Formula for slope: y2-y1
x2-x1
Example coordinates to use. (2, 3) (4, 6)
Label X & Label Y: x= 2 y = 3, x = 4 y = 6
Pick your 1’s and pick your 2’s: x 1 = 2 y 1 = 3, x 2 = 4 y 2 = 6
Plug it into the equation: 6 – 3
4–2
Slope = 3/2 or rise 3, run (over to the right) 2
Students will complete two of their own problems on slope then the
following day students will draw a line on a graph paper when they are
given a coordinate to start from and the slope to follow. Students will
graph the line on graph paper and practice on this.
After students have a good understanding of slope, I will then introduce its
relationship to a roof pitch by showing pictures and asking them questions
about it. They will need to describe what they see and how it will relate to
Beth Hopta
class and what we were just doing. Once they start to see the relationship,
students will need to strap on their tool belts and get to carpentry class.

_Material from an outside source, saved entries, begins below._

(** The layout of the digits is the text of a numeral that denotes the
    number. *)
Lemma formatBody_numeral (s : jsstring) (z k : nat) (neg : bool) :
  s <> [] ->
  forallb isDigit s = true ->
  (k <> 0%nat -> z = 0%nat) ->
  canonical (Dec (signed neg (digitsVal (s ++ repeat 48 z))) k) ->
  exists ip fp ex,
    formatBody s (Z.of_nat (List.length s + z) - Z.of_nat k)
    = ip ++ fracText fp ++ expText ex
    /\ ip <> [] /\ forallb isDigit ip = true
    /\ (forall f, fp = Some f -> forallb isDigit f = true)
    /\ numeralValue neg ip fp ex
       = Dec (signed neg (digitsVal (s ++ repeat 48 z))) k
    /\ (forall e, ex = Some e -> k = 0%nat -> (0 <= e)%Z).
Proof.
  intros Hne Hs Hzk Hcan.
  set (n := (Z.of_nat (List.length s + z) - Z.of_nat k)%Z).
  assert (Hlen : (0 < List.length s)%nat)
    by (destruct s; [congruence | cbn; lia]).
  unfold formatBody; cbv zeta.
  destruct ((Z.of_nat (List.length s) <=? n)%Z && (n <=? 21)%Z) eqn:C1.
  { (* the digits, padded with zeros *)
    apply andb_true_iff in C1; destruct C1 as [C1 _]; apply Z.leb_le in C1.
    assert (Hk : k = 0%nat).
    { destruct k as [|k]; [reflexivity|].
      assert (z = 0%nat) by (apply Hzk; discriminate); subst n; lia. }
    subst k.
    exists (s ++ repeat 48 z), None, None.
    split.
    { cbn [fracText expText]; rewrite !app_nil_r; do 2 f_equal.
      subst n; lia. }
    split; [destruct s; [congruence | discriminate]|].
    split; [rewrite forallb_app, Hs, forallb_repeat_zero; reflexivity|].
    split; [discriminate|].
    split; [|discriminate].
    unfold numeralValue; cbv zeta; rewrite app_nil_r.
    rewrite (scaleDec_up _ 0 _ 0) by reflexivity.
    change (10 ^ Z.of_nat 0)%Z with 1%Z; rewrite Z.mul_1_r; reflexivity. }
  apply andb_false_iff in C1.
  destruct ((0 <? n)%Z && (n <=? 21)%Z) eqn:C2.
  { (* a decimal point inside the digits *)
    apply andb_true_iff in C2; destruct C2 as [C2 C2'].
    apply Z.ltb_lt in C2; apply Z.leb_le in C2'.
    assert (Hn : (n < Z.of_nat (List.length s))%Z).
    { destruct C1 as [C1 | C1];
        [apply Z.leb_gt in C1 | apply Z.leb_gt in C1]; lia. }
    assert (Hk : k <> 0%nat) by (subst n; lia).
    assert (Hz : z = 0%nat) by (apply Hzk; exact Hk); subst z.
    rewrite app_nil_r in *.
    exists (firstn (Z.to_nat n) s), (Some (skipn (Z.to_nat n) s)), None.
    split; [cbn [fracText expText]; rewrite app_nil_r; reflexivity|].
    split.
    { intros E; apply (f_equal (@List.length N)) in E.
      rewrite length_firstn in E; cbn [List.length] in E; lia. }
    split; [apply forallb_firstn; exact Hs|].
    split; [intros f Hf; injection Hf as <-; apply forallb_skipn; exact Hs|].
    split; [|discriminate].
    unfold numeralValue; cbv zeta; rewrite firstn_skipn.
    apply (scaleDec_down _ _ _ k Hk); [|exact Hcan].
    rewrite length_skipn; subst n; lia. }
  apply andb_false_iff in C2.
  destruct ((-6 <? n)%Z && (n <=? 0)%Z) eqn:C3.
  { (* zeros between the decimal point and the digits *)
    apply andb_true_iff in C3; destruct C3 as [_ C3]; apply Z.leb_le in C3.
    assert (Hk : k <> 0%nat) by (subst n; lia).
    assert (Hz : z = 0%nat) by (apply Hzk; exact Hk); subst z.
    rewrite app_nil_r in *.
    exists [48], (Some (repeat 48 (Z.to_nat (- n)) ++ s)), None.
    split; [cbn [fracText expText]; rewrite app_nil_r; reflexivity|].
    split; [discriminate|].
    split; [reflexivity|].
    split.
    { intros f Hf; injection Hf as <-.
      rewrite forallb_app, forallb_repeat_zero, Hs; reflexivity. }
    split; [|discriminate].
    unfold numeralValue; cbv zeta.
    change ([48] ++ repeat 48 (Z.to_nat (- n)) ++ s)
      with (repeat 48 (S (Z.to_nat (- n))) ++ s).
    rewrite digitsVal_zeros_before.
    apply (scaleDec_down _ _ _ k Hk); [|exact Hcan].
    rewrite length_app, repeat_length; subst n; lia. }
  apply andb_false_iff in C3.
  (* exponent notation *)
  destruct s as [|d r]; [congruence|].
  set (e := (n - 1)%Z).
  assert (Hval : scaleDec (signed neg (digitsVal (d :: r))) e (List.length r)
                 = Dec (signed neg (digitsVal ((d :: r) ++ repeat 48 z))) k).
  { destruct k as [|k].
    - rewrite (scaleDec_up _ _ _ z) by (subst e n; cbn [List.length]; lia).
      rewrite signed_scale, digitsVal_zeros_after; reflexivity.
    - assert (Hz : z = 0%nat) by (apply Hzk; discriminate); subst z.
      rewrite app_nil_r in *.
      apply (scaleDec_down _ _ _ (S k)); [discriminate | | exact Hcan].
      subst e n; cbn [List.length]; lia. }
  assert (He : k = 0%nat -> (0 <= e)%Z).
  { intros ->; subst e n.
    destruct C1 as [C1 | C1]; apply Z.leb_gt in C1; lia. }
  assert (Hd : isDigit d = true).
  { cbn [forallb] in Hs; apply andb_true_iff in Hs; tauto. }
  assert (Hr : forallb isDigit r = true).
  { cbn [forallb] in Hs; apply andb_true_iff in Hs; tauto. }
  assert (Hes : js "e" ++ (if (e <? 0)%Z then js "-" else js "+")
                ++ digitsOf (Z.abs_N e) = expText (Some e)).
  { unfold expText; destruct (e <? 0)%Z; reflexivity. }
  destruct r as [|d' r'].
  - exists [d], None, (Some e).
    split; [rewrite Hes; reflexivity|].
    split; [discriminate|].
    split; [cbn [forallb]; rewrite Hd; reflexivity|].
    split; [discriminate|].
    split; [exact Hval|].
    intros e' E Hk; injection E as <-; exact (He Hk).
  - exists [d], (Some (d' :: r')), (Some e).
    split; [rewrite Hes; reflexivity|].
    split; [discriminate|].
    split; [cbn [forallb]; rewrite Hd; reflexivity|].
    split; [intros f Hf; injection Hf as <-; exact Hr|].
    split; [exact Hval|].
    intros e' E Hk; injection E as <-; exact (He Hk).
Qed.

Lemma numberToString_body (m : Z) (k : nat) :
  m <> 0%Z ->
  numberToString (Dec m k)
  = (if (m <? 0)%Z then [45] else [])
    ++ formatBody (rev (dropZeros (rev (digitsOf (Z.abs_N m)))))
         (Z.of_nat (List.length (digitsOf (Z.abs_N m))) - Z.of_nat k).
Proof.
  intros Hm; unfold numberToString, formatBody.
  apply Z.eqb_neq in Hm; rewrite Hm.
  destruct (m <? 0)%Z; reflexivity.
Qed.

Lemma abs_tenfold (m q : Z) : Z.abs m = (q * 10)%Z -> (m mod 10 = 0)%Z.
Proof.
  intros H.
  assert (E : m = (q * 10)%Z \/ m = (- q * 10)%Z) by lia.
  destruct E as [-> | ->]; apply Z_mod_mult.
Qed.

(** The text of a finite number other than zero is a numeral that denotes
    it. *)
Lemma numberToString_numeral (m : Z) (k : nat) :
  m <> 0%Z -> canonical (Dec m k) ->
  exists ip fp ex,
    numberToString (Dec m k) = numeral (m <? 0)%Z ip fp ex
    /\ ip <> [] /\ forallb isDigit ip = true
    /\ (forall f, fp = Some f -> forallb isDigit f = true)
    /\ numeralValue (m <? 0)%Z ip fp ex = Dec m k
    /\ (forall e, ex = Some e -> k = 0%nat -> (0 <= e)%Z).
Proof.
  intros Hm Hcan.
  rewrite (numberToString_body m k Hm).
  set (ds := digitsOf (Z.abs_N m)).
  assert (Hv : digitsVal ds = Z.abs m)
    by (unfold ds; rewrite digitsOf_val; lia).
  destruct (stripZeros_spec ds) as [z Hz].
  set (s := rev (dropZeros (rev ds))) in *.
  assert (Hds : forallb isDigit (s ++ repeat 48 z) = true)
    by (rewrite <- Hz; apply digitsOf_digits).
  rewrite forallb_app in Hds; apply andb_true_iff in Hds.
  destruct Hds as [Hs _].
  assert (Hne : s <> []).
  { intros E; rewrite E in Hz; cbn [app] in Hz.
    rewrite Hz, <- (app_nil_r (repeat 48 z)), digitsVal_zeros_before in Hv.
    cbn in Hv; lia. }
  assert (Hsg : signed (m <? 0)%Z (digitsVal (s ++ repeat 48 z)) = m).
  { rewrite <- Hz, Hv; unfold signed.
    destruct (m <? 0)%Z eqn:E;
      [apply Z.ltb_lt in E | apply Z.ltb_ge in E]; lia. }
  assert (Hzk : k <> 0%nat -> z = 0%nat).
  { intros Hk; destruct z as [|z]; [reflexivity|]; exfalso.
    destruct Hcan as [Hc | Hc]; [congruence|]; apply Hc.
    rewrite Hz, digitsVal_zeros_after, Nat2Z.inj_succ, Z.pow_succ_r in Hv
      by lia.
    apply (abs_tenfold m (digitsVal s * 10 ^ Z.of_nat z)).
    rewrite <- Hv; ring. }
  assert (Hlen : List.length ds = (List.length s + z)%nat)
    by (rewrite Hz at 1; rewrite length_app, repeat_length; reflexivity).
  destruct (formatBody_numeral s z k (m <? 0)%Z Hne Hs Hzk)
    as (ip & fp & ex & Ht & H1 & H2 & H3 & H4 & H5).
  { rewrite Hsg; exact Hcan. }
  rewrite Hsg in H4.
  exists ip, fp, ex.
  rewrite Hlen, Ht.
  repeat split; assumption.
Qed.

Here is our real world link: Roof pitch is SLOPE! When you are designing
your house you will have to determine what roof pitch you will need. I will
work through some pitch problems by drawing houses on graph paper and
determining what the pitch will be. After students are able to determine the
roof pitch, they will have to do a little bit of research to find out why a roofs
pitch may be as steep or as level as it may be. What factors determine it?
What weather conditions determine it? What were roofs made of in the
1800’s?
Once students feel comfortable finding roof pitch, they will be turned loose
on creating their blueprint of their house, fully equipped with a roof pitch.
Students will then have to explain how they came up with their roof pitch
and explain why they decided to make it the slope that it is.
This activity helps to get rid of the eluding question of when students will
use this. Students are always a little more willing to learning about
something they will have to know about forever.